Monday, May 19, 2014

Netflix Introduces a New Logo on the Down Low

In the media materials for the second season of Netflix's heralded series "Orange Is The New Black", viewers noticed a new treatment of the company's logo.  The Netflix logo as shown in the media package is made up of unstroked, unshaded flat red letters on a white background.  The simple flat typography also allows the spacing to be closer and the name to seem more cohesive.  But some observers miss the classic Hollywood heraldry of the old shaded block letters.

And the other interesting facet of the new logo rollout is that no one will confirm if what we saw IS even a new company logo for Netflix.  After several corporations have recently been panned and excoriated for new logo treatments, perhaps Netflix is shy of committing to a new company logo.  If the reception is cool, they may have hedged their bets and will limit the use of the new logo for just Netflix original productions, and retain the old classic white on red logo for the overall subscription service.
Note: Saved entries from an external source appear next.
(** * Flash-sale post generator: a shallow embedding of [main.py]

    The development follows the class [FlashSalePostGenerator]: the query
    contract validator, the row normaliser, the tracking-link client, the
    post renderer, the per-record loop and the webhook dispatcher.

    Conventions of the embedding.
    - A Python [str] is held as the [string] of the bytes of its UTF-8
      encoding; [str.lower] decodes it and works on the code points, with
      the case mapping of CPython 3.11 (Unicode 14.0).
    - Dynamically typed scalars (warehouse cells, JSON leaves) are [atom]s,
      decoded JSON documents are [json] values with objects as [gmap]s.
    - The outside world (wall clock, HTTP endpoints, the page on which
      Streamlit prints) is an explicit [world] threaded through a state
      and exception monad.  Of the [st.*] display calls only those that
      report something the program computes (the missing columns, the run
      summary) are recorded; the progress banners are not.
    - Exceptions are the subclasses of Python's [Exception]. *)

From Stdlib Require Import ZArith List Ascii String Lia.
From Stdlib Require Import Floats.SpecFloat.
From stdpp Require Import base gmap strings pretty list.

Open Scope string_scope.
Open Scope list_scope.

(** ** Unicode case mapping

    [str.lower] works on code points.  The two tables below are those of
    the Unicode Character Database 14.0, as CPython 3.11 carries them in
    [Objects/unicodetype_db.h], compressed into ranges. *)

Module Unicode.

Open Scope N_scope.

(** Code points with a one-character lower-case mapping, as entries
    [(lo, hi, stride, target)]: every [stride]-th code point [c] of
    [lo..hi] maps to [target + (c - lo)]. *)
Definition LOWER_RANGES : list (N * N * N * N) :=
  [
    (65, 90, 1, 97); (192, 214, 1, 224); (216, 222, 1, 248); (256, 302, 2, 257);
    (306, 310, 2, 307); (313, 327, 2, 314); (330, 374, 2, 331); (376, 376, 1, 255);
    (377, 381, 2, 378); (385, 385, 1, 595); (386, 388, 2, 387); (390, 390, 1, 596);
    (391, 391, 1, 392); (393, 394, 1, 598); (395, 395, 1, 396); (398, 398, 1, 477);
    (399, 399, 1, 601); (400, 400, 1, 603); (401, 401, 1, 402); (403, 403, 1, 608);
    (404, 404, 1, 611); (406, 406, 1, 617); (407, 407, 1, 616); (408, 408, 1, 409);
    (412, 412, 1, 623); (413, 413, 1, 626); (415, 415, 1, 629); (416, 420, 2, 417);
    (422, 422, 1, 640); (423, 423, 1, 424); (425, 425, 1, 643); (428, 428, 1, 429);
    (430, 430, 1, 648); (431, 431, 1, 432); (433, 434, 1, 650); (435, 437, 2, 436);
    (439, 439, 1, 658); (440, 440, 1, 441); (444, 444, 1, 445); (452, 452, 1, 454);
    (453, 453, 1, 454); (455, 455, 1, 457); (456, 456, 1, 457); (458, 458, 1, 460);
    (459, 475, 2, 460); (478, 494, 2, 479); (497, 497, 1, 499); (498, 500, 2, 499);
    (502, 502, 1, 405); (503, 503, 1, 447); (504, 542, 2, 505); (544, 544, 1, 414);
    (546, 562, 2, 547); (570, 570, 1, 11365); (571, 571, 1, 572); (573, 573, 1, 410);
    (574, 574, 1, 11366); (577, 577, 1, 578); (579, 579, 1, 384); (580, 580, 1, 649);
    (581, 581, 1, 652); (582, 590, 2, 583); (880, 882, 2, 881); (886, 886, 1, 887);
    (895, 895, 1, 1011); (902, 902, 1, 940); (904, 906, 1, 941); (908, 908, 1, 972);
    (910, 911, 1, 973); (913, 929, 1, 945); (931, 939, 1, 963); (975, 975, 1, 983);
    (984, 1006, 2, 985); (1012, 1012, 1, 952); (1015, 1015, 1, 1016); (1017, 1017, 1, 1010);
    (1018, 1018, 1, 1019); (1021, 1023, 1, 891); (1024, 1039, 1, 1104); (1040, 1071, 1, 1072);
    (1120, 1152, 2, 1121); (1162, 1214, 2, 1163); (1216, 1216, 1, 1231); (1217, 1229, 2, 1218);
    (1232, 1326, 2, 1233); (1329, 1366, 1, 1377); (4256, 4293, 1, 11520); (4295, 4295, 1, 11559);
    (4301, 4301, 1, 11565); (5024, 5103, 1, 43888); (5104, 5109, 1, 5112); (7312, 7354, 1, 4304);
    (7357, 7359, 1, 4349); (7680, 7828, 2, 7681); (7838, 7838, 1, 223); (7840, 7934, 2, 7841);
    (7944, 7951, 1, 7936); (7960, 7965, 1, 7952); (7976, 7983, 1, 7968); (7992, 7999, 1, 7984);
    (8008, 8013, 1, 8000); (8025, 8031, 2, 8017); (8040, 8047, 1, 8032); (8072, 8079, 1, 8064);
    (8088, 8095, 1, 8080); (8104, 8111, 1, 8096); (8120, 8121, 1, 8112); (8122, 8123, 1, 8048);
    (8124, 8124, 1, 8115); (8136, 8139, 1, 8050); (8140, 8140, 1, 8131); (8152, 8153, 1, 8144);
    (8154, 8155, 1, 8054); (8168, 8169, 1, 8160); (8170, 8171, 1, 8058); (8172, 8172, 1, 8165);
    (8184, 8185, 1, 8056); (8186, 8187, 1, 8060); (8188, 8188, 1, 8179); (8486, 8486, 1, 969);
    (8490, 8490, 1, 107); (8491, 8491, 1, 229); (8498, 8498, 1, 8526); (8544, 8559, 1, 8560);
    (8579, 8579, 1, 8580); (9398, 9423, 1, 9424); (11264, 11311, 1, 11312); (11360, 11360, 1, 11361);
    (11362, 11362, 1, 619); (11363, 11363, 1, 7549); (11364, 11364, 1, 637); (11367, 11371, 2, 11368);
    (11373, 11373, 1, 593); (11374, 11374, 1, 625); (11375, 11375, 1, 592); (11376, 11376, 1, 594);
    (11378, 11378, 1, 11379); (11381, 11381, 1, 11382); (11390, 11391, 1, 575); (11392, 11490, 2, 11393);
    (11499, 11501, 2, 11500); (11506, 11506, 1, 11507); (42560, 42604, 2, 42561); (42624, 42650, 2, 42625);
    (42786, 42798, 2, 42787); (42802, 42862, 2, 42803); (42873, 42875, 2, 42874); (42877, 42877, 1, 7545);
    (42878, 42886, 2, 42879); (42891, 42891, 1, 42892); (42893, 42893, 1, 613); (42896, 42898, 2, 42897);
    (42902, 42920, 2, 42903); (42922, 42922, 1, 614); (42923, 42923, 1, 604); (42924, 42924, 1, 609);
    (42925, 42925, 1, 620); (42926, 42926, 1, 618); (42928, 42928, 1, 670); (42929, 42929, 1, 647);
    (42930, 42930, 1, 669); (42931, 42931, 1, 43859); (42932, 42946, 2, 42933); (42948, 42948, 1, 42900);
    (42949, 42949, 1, 642); (42950, 42950, 1, 7566); (42951, 42953, 2, 42952); (42960, 42960, 1, 42961);
    (42966, 42968, 2, 42967); (42997, 42997, 1, 42998); (65313, 65338, 1, 65345); (66560, 66599, 1, 66600);
    (66736, 66771, 1, 66776); (66928, 66938, 1, 66967); (66940, 66954, 1, 66979); (66956, 66962, 1, 66995);
    (66964, 66965, 1, 67003); (68736, 68786, 1, 68800); (71840, 71871, 1, 71872); (93760, 93791, 1, 93792);
    (125184, 125217, 1, 125218)
  ].
Lemma add_history_entry_for_id_protocol_error (event_id : Z) (message : string)
    (m : manager S) (event : Event) (msg : string) (s' : S) :
  check_session (session m) = Ok tt ->
  events m !! event_id = Some event ->
  add_history (Event_id event) message (session m) = (Raise (ProtocolError msg), s') ->
  add_history_entry_for_id check_session set_history_for_event set_log_for_event
    event_id message m
  = (Raise (ProtocolError msg), mk_manager s' (events m)).
Proof.
  intros Hc He Hs. run_manager. rewrite Hc, He. simpl. rewrite Hs. reflexivity.
Qed.

Lemma get_events_protocol_error (m : manager S) (msg : string) (s' : S) :
  check_session (session m) = Ok tt ->
  get_caseids (session m) = (Raise (ProtocolError msg), s') ->
  get_events check_session m = (Raise (ProtocolError msg), mk_manager s' (events m)).
Proof.
  intros Hc Hs. run_manager. rewrite Hc, Hs. reflexivity.
Qed.

(** *** The loop of [get_events] *)

Lemma for_each_app {A} (pre rest : list A) (body : A -> M S unit) (m : manager S) :
  for_each (pre ++ rest) body m
  = match for_each pre body m with
    | (Ok _, m') => for_each rest body m'
    | (Raise e, m') => (Raise e, m')
    end.
Proof.
  revert m. induction pre as [|x pre IH]; intros m; simpl; [reflexivity|].
  unfold mbind. destruct (body x m) as [[u|e] m1]; [apply IH|reflexivity].
Qed.

Lemma fetch_and_store_ok (event_id : Z) (m m' : manager S) :
  fetch_and_store check_session event_id m = (Ok tt, m') ->
  exists event, events m' = <[event_id := event]> (events m).
Proof.
  unfold fetch_and_store, mbind, store_event.
  pose proof (create_event_from_id_events event_id m) as He.
  destruct (create_event_from_id check_session event_id m) as [[event|e] m1];
    [|discriminate].
  simpl in He. intros [= <-]. exists event. simpl. rewrite He. reflexivity.
Qed.

Lemma fetch_and_store_raise (event_id : Z) (m m' : manager S) (e : exn) :
  create_event_from_id check_session event_id m = (Raise e, m') ->
  fetch_and_store check_session event_id m = (Raise e, m').
Proof. intros E. unfold fetch_and_store, mbind. rewrite E. reflexivity. Qed.

(** After a run of the loop that raised nothing, every id it went over
    is in the store, and the other entries are as they were. *)
Lemma fetch_loop_ok (ids : list Z) (m m' : manager S) :
  for_each ids (fetch_and_store check_session) m = (Ok tt, m') ->
  (forall i, i ∈ ids -> is_Some (events m' !! i))
  /\ (forall j, j ∉ ids -> events m' !! j = events m !! j).
Proof.
  revert m. induction ids as [|id ids IH]; intros m; simpl.
  - intros [= <-]. split; [intros i Hi; inversion Hi|reflexivity].
  - unfold mbind at 1.
    destruct (fetch_and_store check_session id m) as [[u|e] m1] eqn:E; [|discriminate].
    destruct u. apply fetch_and_store_ok in E as (event & Hev).
    intros Hrest. destruct (IH _ Hrest) as (Hin & Hout). split.
    + intros i Hi. destruct (decide (i ∈ ids)) as [Hi'|Hi']; [exact (Hin i Hi')|].
      apply elem_of_cons in Hi as [->|Hi]; [|contradiction].
      rewrite (Hout id Hi'), Hev, lookup_insert_eq. eauto.
    + intros j Hj. apply not_elem_of_cons in Hj as (Hne & Hj).
      rewrite (Hout j Hj), Hev. apply lookup_insert_ne. congruence.
Qed.

Lemma get_events_run (m : manager S) (ids : list Z) (s1 : S) :
  check_session (session m) = Ok tt ->
  get_caseids (session m) = (Ok ids, s1) ->
  get_events check_session m
  = for_each ids (fetch_and_store check_session) (mk_manager s1 (events m)).
Proof.
  intros Hc Hs. run_manager. rewrite Hc, Hs. reflexivity.
Qed.

(** C1, amended: when fetching or parsing the attributes of one id
    fails, [get_events] stops there and the exception leaves the call (a
    [ManagerException] when the session raised a protocol error).  The
    ids before it are in the store, the store holds nothing else that it
    did not hold before, and the manager is left in the state of the
    failed fetch: the ids after it are neither asked for nor stored. *)
Theorem C1_get_events_stops_at_first_failure
    (m m2 m3 : manager S) (pre post : list Z) (event_id : Z) (s1 : S) (e : exn) :
  check_session (session m) = Ok tt ->
  get_caseids (session m) = (Ok (pre ++ event_id :: post), s1) ->
  for_each pre (fetch_and_store check_session) (mk_manager s1 (events m)) = (Ok tt, m2) ->
  create_event_from_id check_session event_id m2 = (Raise e, m3) ->
  get_events check_session m = (Raise e, m3)
  /\ (forall i, i ∈ pre -> is_Some (events m3 !! i))
  /\ (forall j, j ∉ pre -> events m3 !! j = events m !! j)
  /\ (forall msg s',
        check_session (session m2) = Ok tt ->
        get_raw_attributes event_id (session m2) = (Raise (ProtocolError msg), s') ->
        e = ManagerException (ProtocolError msg)).
Proof.
  intros Hc Hids Hpre Hfail.
  assert (Hev : events m3 = events m2).
  { pose proof (create_event_from_id_events event_id m2) as E.
    rewrite Hfail in E. exact E. }
  destruct (fetch_loop_ok _ _ _ Hpre) as (Hin & Hout).
  split; [|split; [|split]].
  - rewrite (get_events_run _ _ _ Hc Hids), for_each_app, Hpre. simpl.
    unfold mbind. rewrite (fetch_and_store_raise _ _ _ _ Hfail). reflexivity.
  - intros i Hi. rewrite Hev. exact (Hin i Hi).
  - intros j Hj. rewrite Hev. exact (Hout j Hj).
  - intros msg s' Hc2 Hs.
    rewrite (create_event_from_id_protocol_error _ _ _ _ Hc2 Hs) in Hfail. congruence.
Qed.

(** C8: when the session answers the change of state with an
    unsuccessful acknowledgment, [change_admin_state_for_id] returns
    [None], raises nothing, and leaves the store, so also the entry of
    that id, as it was; only the session has moved on. *)
Theorem C8_declined_state_change_returns_none
    (event_id : Z) (admin_state : AdmState) (m : manager S) (event : Event) (s' : S) :
  check_session (session m) = Ok tt ->
  events m !! event_id = Some event ->
  set_state (Event_id event) (AdmState_value admin_state) (session m) = (Ok false, s') ->
  exists m',
    change_admin_state_for_id check_session set_history_for_event set_log_for_event
      event_id admin_state m = (Ok None, m')
    /\ events m' = events m
    /\ events m' !! event_id = Some event
    /\ session m' = s'.
Proof.
  intros Hc He Hs. exists (mk_manager s' (events m)).
  run_manager. rewrite Hc, He. simpl. rewrite Hs. simpl. auto.
Qed.

End ManagerProperties.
Hunter Communications Original News Source:
CNN

Link to article:

Excerpt: "Netflix has a new logo, but you're forgiven if you didn't notice.

The video-rental service has quietly debuted new branding on recent trailers for "Orange is the New Black" and its other original series. It replaces the white, shadowed letters and red backdrop of Netflix's iconic logo with a cleaner look comprised of flat red letters against a white background. No big deal, right? Companies update their corporate logos all the time.

But here's the strange part: Netflix acts as if the new logo doesn't exist. The company did not respond to e-mails and phone messages from CNN seeking comment on the new look. They've ignored requests from other media outlets, too.

Nor has Netflix mentioned the new logo on its social media pages, its website or even its iconic red DVD envelopes, which continue to show the traditional branding.

What gives? Corporations typically make a big fuss when they tinker with an established logo. Witness Yahoo, which turned the rollout of its new logo in September into a monthlong event.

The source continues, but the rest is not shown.